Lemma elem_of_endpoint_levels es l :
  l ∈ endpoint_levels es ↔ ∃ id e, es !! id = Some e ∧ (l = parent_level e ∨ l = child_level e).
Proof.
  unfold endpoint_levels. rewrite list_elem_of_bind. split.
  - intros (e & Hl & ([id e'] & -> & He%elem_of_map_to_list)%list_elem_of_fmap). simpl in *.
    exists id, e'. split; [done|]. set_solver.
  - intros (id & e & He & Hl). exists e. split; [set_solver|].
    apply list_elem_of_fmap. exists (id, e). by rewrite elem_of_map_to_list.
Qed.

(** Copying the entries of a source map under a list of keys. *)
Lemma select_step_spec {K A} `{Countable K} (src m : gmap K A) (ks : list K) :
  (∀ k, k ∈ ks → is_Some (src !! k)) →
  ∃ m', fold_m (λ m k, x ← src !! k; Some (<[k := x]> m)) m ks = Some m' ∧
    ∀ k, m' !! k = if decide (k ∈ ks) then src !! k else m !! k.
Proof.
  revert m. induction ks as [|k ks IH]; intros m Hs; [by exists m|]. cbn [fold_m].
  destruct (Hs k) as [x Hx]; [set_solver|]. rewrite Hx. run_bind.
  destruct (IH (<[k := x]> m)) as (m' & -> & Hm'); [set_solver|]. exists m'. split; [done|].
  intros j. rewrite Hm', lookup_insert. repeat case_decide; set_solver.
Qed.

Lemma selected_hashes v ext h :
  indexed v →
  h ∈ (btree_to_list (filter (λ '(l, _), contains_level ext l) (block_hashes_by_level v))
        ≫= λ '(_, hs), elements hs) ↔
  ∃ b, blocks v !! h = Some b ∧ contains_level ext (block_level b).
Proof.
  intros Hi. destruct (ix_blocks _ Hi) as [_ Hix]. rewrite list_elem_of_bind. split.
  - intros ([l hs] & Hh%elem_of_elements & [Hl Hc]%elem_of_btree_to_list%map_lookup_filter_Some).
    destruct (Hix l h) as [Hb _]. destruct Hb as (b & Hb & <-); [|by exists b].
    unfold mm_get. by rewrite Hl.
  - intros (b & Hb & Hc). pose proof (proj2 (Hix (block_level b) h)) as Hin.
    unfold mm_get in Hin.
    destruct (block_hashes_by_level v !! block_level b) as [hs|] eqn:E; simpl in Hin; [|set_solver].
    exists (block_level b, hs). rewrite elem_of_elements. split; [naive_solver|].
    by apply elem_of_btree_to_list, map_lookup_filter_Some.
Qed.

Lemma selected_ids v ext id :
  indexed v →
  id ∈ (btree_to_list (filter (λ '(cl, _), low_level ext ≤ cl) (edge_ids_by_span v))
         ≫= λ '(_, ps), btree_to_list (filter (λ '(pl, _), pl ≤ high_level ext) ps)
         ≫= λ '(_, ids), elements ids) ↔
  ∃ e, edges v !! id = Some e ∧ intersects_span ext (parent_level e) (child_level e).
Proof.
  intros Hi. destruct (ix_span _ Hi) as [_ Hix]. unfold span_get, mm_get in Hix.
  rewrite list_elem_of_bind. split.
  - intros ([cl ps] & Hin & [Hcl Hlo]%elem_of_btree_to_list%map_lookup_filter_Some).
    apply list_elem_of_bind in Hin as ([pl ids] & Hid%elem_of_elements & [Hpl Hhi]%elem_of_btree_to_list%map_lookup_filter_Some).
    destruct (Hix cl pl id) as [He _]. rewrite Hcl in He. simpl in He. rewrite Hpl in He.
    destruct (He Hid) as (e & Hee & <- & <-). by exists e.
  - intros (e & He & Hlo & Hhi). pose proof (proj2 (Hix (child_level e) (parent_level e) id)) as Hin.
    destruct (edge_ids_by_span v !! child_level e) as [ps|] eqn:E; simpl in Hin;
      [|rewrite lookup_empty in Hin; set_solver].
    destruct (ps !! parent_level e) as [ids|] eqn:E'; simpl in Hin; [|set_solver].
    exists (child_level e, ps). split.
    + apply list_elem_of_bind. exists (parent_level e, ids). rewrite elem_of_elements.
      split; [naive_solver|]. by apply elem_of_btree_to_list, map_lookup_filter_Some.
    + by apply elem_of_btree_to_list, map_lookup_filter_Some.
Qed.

_ _ _

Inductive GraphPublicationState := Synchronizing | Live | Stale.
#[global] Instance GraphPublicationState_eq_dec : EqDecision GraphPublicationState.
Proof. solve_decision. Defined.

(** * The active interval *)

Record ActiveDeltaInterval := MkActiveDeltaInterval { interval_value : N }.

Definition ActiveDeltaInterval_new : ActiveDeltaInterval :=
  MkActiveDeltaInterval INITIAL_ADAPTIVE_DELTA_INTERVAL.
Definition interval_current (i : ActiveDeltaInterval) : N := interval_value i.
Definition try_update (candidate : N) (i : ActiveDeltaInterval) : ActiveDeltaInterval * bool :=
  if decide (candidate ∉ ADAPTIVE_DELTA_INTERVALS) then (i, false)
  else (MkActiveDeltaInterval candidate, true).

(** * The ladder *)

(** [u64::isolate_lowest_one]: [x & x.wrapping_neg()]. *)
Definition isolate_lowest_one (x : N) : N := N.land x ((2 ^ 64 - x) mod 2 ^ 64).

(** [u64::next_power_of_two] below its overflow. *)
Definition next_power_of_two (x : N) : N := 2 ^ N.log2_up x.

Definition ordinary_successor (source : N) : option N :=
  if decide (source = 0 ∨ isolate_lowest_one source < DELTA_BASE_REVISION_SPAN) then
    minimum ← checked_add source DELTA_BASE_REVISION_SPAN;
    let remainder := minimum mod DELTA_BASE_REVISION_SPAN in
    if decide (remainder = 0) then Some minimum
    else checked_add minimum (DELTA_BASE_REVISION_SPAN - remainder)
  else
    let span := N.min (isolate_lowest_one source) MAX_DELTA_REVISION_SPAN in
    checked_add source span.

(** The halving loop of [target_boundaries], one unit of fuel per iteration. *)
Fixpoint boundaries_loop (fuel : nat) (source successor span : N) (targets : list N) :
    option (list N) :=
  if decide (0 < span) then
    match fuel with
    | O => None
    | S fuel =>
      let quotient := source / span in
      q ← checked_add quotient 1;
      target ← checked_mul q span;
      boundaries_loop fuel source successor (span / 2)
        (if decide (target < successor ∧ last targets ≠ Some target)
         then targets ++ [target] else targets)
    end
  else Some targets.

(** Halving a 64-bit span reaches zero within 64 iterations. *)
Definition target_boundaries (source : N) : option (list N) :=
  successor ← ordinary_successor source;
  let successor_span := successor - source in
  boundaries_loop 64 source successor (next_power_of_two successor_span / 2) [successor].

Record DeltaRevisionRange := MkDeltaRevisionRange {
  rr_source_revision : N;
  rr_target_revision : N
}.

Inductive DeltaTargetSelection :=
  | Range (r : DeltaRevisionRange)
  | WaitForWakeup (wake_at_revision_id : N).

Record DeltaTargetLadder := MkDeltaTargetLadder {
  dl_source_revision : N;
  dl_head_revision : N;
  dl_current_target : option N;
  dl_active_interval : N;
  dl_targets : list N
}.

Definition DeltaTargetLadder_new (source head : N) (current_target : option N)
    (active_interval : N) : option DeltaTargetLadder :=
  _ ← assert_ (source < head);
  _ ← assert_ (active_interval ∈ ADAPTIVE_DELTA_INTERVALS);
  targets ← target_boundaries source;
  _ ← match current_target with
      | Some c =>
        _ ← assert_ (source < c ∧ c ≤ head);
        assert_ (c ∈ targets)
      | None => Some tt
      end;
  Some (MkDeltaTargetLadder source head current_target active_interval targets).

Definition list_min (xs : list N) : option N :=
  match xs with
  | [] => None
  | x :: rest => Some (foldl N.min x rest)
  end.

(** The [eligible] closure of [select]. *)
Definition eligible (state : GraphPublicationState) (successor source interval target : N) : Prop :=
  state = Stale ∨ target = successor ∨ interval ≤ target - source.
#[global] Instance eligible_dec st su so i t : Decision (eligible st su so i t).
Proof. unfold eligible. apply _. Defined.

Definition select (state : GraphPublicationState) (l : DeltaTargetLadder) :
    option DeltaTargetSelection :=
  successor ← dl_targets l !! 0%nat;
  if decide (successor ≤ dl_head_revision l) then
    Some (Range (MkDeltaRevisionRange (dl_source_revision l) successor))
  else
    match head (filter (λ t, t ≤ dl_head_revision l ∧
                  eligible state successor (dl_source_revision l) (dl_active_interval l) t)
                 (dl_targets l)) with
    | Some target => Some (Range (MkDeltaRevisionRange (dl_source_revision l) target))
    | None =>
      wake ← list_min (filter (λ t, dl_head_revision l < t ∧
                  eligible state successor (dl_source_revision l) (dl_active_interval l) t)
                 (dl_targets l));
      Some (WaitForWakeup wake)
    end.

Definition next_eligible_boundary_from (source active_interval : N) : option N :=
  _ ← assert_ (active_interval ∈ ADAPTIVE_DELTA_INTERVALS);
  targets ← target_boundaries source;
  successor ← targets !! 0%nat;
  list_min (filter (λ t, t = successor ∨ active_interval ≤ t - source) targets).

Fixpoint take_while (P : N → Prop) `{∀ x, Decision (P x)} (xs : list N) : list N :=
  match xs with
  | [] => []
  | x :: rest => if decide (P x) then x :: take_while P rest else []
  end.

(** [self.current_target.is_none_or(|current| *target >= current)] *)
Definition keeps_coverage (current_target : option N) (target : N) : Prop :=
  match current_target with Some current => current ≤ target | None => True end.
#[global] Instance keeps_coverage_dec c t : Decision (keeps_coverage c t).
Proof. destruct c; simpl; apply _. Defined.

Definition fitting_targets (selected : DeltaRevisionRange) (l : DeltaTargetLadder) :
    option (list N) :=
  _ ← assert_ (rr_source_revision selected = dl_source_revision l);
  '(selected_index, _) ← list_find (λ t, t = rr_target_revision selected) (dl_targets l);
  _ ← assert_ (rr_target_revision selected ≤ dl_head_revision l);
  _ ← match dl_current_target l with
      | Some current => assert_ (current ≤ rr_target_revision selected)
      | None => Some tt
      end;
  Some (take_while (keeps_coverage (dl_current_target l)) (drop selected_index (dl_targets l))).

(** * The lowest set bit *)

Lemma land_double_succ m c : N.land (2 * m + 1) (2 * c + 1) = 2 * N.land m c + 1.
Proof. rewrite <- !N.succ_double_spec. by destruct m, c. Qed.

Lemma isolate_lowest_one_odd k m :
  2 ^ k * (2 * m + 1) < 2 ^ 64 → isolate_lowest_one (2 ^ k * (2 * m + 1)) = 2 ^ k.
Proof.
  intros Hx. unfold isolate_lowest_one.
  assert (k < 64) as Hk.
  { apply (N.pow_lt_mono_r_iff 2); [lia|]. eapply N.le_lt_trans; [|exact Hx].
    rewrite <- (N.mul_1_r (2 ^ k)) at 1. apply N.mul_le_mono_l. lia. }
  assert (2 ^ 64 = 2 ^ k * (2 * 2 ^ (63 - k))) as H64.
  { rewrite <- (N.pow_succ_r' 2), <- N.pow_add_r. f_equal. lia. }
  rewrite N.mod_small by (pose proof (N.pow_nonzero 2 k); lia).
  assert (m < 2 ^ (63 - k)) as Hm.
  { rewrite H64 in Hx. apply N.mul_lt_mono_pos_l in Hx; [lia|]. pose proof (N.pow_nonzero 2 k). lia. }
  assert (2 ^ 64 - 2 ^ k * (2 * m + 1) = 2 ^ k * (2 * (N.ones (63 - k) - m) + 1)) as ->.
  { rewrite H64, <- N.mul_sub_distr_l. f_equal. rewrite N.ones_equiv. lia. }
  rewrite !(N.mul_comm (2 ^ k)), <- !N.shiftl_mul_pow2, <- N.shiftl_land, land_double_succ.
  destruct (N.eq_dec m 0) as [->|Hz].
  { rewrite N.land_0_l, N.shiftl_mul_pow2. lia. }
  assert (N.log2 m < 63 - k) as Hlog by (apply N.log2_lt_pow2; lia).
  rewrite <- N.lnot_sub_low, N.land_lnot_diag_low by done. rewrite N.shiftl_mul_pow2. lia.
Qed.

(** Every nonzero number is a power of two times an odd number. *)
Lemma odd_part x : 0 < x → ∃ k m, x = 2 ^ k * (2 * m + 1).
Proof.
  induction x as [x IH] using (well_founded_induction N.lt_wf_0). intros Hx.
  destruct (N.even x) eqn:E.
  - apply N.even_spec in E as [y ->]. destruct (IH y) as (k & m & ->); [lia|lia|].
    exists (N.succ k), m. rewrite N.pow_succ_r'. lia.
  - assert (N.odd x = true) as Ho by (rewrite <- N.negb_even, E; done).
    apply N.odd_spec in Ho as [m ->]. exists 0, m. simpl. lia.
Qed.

_ _ _

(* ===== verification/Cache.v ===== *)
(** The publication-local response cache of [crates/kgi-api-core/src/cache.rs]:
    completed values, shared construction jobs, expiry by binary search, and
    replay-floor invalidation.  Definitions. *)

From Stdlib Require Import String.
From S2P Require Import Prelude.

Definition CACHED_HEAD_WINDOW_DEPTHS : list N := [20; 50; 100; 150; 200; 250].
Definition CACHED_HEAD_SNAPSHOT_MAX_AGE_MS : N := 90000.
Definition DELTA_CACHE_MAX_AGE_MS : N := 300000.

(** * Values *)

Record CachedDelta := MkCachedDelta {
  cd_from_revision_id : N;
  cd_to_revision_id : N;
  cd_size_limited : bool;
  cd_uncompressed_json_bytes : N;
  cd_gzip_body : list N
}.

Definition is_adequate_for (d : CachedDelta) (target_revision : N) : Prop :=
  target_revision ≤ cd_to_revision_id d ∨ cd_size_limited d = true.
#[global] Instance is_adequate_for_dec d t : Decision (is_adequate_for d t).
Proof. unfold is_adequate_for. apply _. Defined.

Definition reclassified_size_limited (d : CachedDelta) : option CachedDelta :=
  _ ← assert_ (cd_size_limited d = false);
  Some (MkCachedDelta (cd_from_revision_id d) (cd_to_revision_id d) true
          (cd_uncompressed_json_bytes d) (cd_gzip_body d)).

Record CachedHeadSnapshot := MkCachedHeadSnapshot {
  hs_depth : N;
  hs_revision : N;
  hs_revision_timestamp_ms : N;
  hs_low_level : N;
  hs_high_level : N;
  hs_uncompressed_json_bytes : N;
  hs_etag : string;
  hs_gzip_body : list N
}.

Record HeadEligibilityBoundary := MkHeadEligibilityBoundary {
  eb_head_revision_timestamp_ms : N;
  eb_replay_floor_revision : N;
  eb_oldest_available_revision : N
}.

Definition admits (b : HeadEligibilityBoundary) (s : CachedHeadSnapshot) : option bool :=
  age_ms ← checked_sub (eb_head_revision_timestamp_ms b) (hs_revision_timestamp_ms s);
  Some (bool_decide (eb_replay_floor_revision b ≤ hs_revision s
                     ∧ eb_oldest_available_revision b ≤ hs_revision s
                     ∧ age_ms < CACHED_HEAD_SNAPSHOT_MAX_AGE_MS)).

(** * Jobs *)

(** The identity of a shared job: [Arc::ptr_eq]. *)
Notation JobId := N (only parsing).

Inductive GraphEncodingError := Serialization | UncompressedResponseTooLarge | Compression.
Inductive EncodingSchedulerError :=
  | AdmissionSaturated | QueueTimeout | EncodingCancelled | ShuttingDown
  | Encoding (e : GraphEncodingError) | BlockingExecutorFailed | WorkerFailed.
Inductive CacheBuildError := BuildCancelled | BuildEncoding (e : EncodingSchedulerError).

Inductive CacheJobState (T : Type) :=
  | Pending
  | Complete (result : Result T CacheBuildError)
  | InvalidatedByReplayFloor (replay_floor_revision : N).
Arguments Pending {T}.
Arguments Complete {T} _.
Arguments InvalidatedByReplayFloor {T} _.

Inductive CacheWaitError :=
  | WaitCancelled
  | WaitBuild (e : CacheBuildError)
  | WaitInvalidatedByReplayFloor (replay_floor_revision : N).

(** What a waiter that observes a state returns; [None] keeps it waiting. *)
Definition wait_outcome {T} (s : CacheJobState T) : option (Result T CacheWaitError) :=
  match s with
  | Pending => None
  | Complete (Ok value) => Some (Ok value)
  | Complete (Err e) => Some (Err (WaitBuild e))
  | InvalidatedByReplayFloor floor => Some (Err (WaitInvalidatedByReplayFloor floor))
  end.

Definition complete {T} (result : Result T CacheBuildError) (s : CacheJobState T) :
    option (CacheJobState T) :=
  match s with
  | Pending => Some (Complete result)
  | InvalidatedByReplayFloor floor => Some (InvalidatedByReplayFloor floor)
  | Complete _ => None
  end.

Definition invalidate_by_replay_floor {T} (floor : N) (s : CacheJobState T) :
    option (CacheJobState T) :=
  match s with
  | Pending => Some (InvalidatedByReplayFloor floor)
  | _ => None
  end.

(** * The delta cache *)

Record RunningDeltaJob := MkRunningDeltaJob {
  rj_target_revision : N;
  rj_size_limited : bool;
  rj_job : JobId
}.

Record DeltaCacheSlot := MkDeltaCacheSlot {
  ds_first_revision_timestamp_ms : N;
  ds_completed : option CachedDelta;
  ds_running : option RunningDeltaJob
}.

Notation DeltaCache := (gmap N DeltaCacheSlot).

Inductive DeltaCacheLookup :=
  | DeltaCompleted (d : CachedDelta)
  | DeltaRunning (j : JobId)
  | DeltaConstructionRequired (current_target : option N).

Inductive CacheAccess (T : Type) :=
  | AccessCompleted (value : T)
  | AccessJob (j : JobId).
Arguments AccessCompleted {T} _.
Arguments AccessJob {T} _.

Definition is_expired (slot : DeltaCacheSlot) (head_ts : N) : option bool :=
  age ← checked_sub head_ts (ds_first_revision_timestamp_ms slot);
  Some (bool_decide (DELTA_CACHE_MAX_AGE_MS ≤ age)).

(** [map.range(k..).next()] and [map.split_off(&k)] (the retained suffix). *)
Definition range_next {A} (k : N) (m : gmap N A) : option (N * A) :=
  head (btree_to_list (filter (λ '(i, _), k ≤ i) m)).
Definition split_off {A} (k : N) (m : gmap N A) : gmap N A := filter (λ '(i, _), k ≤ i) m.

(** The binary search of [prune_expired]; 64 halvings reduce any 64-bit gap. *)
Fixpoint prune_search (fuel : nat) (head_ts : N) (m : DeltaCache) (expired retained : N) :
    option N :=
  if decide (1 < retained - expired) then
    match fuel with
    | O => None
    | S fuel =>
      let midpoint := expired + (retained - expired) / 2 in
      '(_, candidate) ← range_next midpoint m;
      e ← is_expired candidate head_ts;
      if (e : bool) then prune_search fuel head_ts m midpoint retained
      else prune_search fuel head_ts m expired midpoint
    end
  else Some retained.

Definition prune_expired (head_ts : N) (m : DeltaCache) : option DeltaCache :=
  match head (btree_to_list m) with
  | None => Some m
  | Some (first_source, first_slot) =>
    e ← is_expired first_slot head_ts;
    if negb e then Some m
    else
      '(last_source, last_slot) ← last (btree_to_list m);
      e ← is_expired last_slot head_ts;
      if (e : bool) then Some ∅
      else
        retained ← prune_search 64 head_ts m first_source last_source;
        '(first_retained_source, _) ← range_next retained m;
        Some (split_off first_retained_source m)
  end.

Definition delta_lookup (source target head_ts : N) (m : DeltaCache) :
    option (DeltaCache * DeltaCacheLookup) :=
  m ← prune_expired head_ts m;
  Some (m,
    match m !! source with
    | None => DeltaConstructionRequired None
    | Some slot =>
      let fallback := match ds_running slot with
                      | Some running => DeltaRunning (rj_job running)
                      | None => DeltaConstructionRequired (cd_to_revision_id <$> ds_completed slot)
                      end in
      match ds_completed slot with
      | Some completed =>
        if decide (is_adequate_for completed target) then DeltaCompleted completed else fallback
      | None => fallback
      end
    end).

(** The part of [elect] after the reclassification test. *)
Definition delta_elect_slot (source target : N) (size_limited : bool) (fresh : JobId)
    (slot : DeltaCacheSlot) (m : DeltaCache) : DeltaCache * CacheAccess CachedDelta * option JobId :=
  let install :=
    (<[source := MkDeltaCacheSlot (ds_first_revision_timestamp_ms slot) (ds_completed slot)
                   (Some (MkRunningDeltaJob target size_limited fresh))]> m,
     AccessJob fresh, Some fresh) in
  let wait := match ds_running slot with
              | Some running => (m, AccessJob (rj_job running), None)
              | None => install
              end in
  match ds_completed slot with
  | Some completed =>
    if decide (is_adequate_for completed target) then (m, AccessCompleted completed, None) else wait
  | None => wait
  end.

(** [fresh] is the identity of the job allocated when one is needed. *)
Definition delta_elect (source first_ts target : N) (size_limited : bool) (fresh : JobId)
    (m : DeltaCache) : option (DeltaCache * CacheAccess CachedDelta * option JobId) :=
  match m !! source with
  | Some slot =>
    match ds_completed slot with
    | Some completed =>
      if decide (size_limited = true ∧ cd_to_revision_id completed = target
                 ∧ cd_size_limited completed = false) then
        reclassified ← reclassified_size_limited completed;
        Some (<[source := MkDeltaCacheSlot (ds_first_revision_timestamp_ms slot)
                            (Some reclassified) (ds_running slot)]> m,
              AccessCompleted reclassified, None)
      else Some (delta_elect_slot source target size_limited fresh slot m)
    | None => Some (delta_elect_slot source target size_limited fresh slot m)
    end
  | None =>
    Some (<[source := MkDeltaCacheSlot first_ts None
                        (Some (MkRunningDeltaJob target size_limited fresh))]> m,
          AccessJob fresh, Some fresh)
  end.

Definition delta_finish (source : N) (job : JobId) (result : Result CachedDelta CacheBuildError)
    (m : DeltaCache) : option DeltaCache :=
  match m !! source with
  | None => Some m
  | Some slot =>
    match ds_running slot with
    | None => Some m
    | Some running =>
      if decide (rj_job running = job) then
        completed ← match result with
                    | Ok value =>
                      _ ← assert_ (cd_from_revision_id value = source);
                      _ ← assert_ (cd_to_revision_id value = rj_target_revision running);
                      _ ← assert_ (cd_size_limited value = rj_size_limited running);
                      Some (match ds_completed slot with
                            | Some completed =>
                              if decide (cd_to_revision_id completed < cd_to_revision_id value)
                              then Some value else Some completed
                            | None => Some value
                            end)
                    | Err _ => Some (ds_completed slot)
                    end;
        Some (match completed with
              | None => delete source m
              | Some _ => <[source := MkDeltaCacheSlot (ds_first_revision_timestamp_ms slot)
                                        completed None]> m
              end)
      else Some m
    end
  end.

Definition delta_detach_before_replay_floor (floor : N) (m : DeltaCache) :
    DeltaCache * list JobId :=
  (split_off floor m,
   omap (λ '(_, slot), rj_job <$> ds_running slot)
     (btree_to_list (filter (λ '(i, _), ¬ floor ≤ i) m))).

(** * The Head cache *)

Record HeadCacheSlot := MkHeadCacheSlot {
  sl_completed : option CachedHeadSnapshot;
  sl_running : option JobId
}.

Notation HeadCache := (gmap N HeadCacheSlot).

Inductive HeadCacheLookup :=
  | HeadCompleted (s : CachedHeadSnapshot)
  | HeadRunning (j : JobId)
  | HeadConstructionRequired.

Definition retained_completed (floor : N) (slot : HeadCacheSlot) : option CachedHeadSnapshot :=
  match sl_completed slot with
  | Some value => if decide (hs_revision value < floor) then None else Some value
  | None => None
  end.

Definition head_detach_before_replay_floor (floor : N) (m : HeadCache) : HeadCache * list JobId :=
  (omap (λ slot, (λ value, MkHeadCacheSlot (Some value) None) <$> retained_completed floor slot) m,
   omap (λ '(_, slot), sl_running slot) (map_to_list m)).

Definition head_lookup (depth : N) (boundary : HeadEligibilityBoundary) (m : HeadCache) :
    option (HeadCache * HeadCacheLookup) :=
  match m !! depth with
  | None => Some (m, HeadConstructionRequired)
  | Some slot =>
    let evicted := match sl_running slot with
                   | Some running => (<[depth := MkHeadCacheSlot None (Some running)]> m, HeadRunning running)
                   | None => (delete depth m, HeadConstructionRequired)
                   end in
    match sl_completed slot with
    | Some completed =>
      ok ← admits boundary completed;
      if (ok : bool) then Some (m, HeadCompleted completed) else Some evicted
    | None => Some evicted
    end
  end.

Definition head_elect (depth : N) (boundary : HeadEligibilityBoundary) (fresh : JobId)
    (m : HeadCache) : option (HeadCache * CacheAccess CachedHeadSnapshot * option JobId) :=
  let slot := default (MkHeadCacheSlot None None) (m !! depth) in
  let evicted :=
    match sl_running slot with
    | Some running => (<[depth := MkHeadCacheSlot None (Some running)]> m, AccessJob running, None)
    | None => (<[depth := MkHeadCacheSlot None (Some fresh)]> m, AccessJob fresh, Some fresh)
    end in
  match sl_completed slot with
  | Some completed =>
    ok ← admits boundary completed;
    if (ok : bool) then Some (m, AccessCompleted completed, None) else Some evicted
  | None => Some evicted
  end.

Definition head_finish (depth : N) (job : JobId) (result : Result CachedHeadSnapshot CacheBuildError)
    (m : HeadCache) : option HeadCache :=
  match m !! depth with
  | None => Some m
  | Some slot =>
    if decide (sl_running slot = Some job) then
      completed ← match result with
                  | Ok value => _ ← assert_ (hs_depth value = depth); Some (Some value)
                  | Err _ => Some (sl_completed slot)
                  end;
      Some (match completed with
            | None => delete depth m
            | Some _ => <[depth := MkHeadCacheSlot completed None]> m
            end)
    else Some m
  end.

_ _ _

◆ Instructions for the task:
Within the data above, the lines from the one with "(** * Values *)" to the one with "Definition is_adequate_for (d" must be repeated exactly; no other line belongs in the answer.

◆ Reply:
(** * Values *)

Record CachedDelta := MkCachedDelta {
  cd_from_revision_id : N;
  cd_to_revision_id : N;
  cd_size_limited : bool;
  cd_uncompressed_json_bytes : N;
  cd_gzip_body : list N
}.

Definition is_adequate_for (d : CachedDelta) (target_revision : N) : Prop :=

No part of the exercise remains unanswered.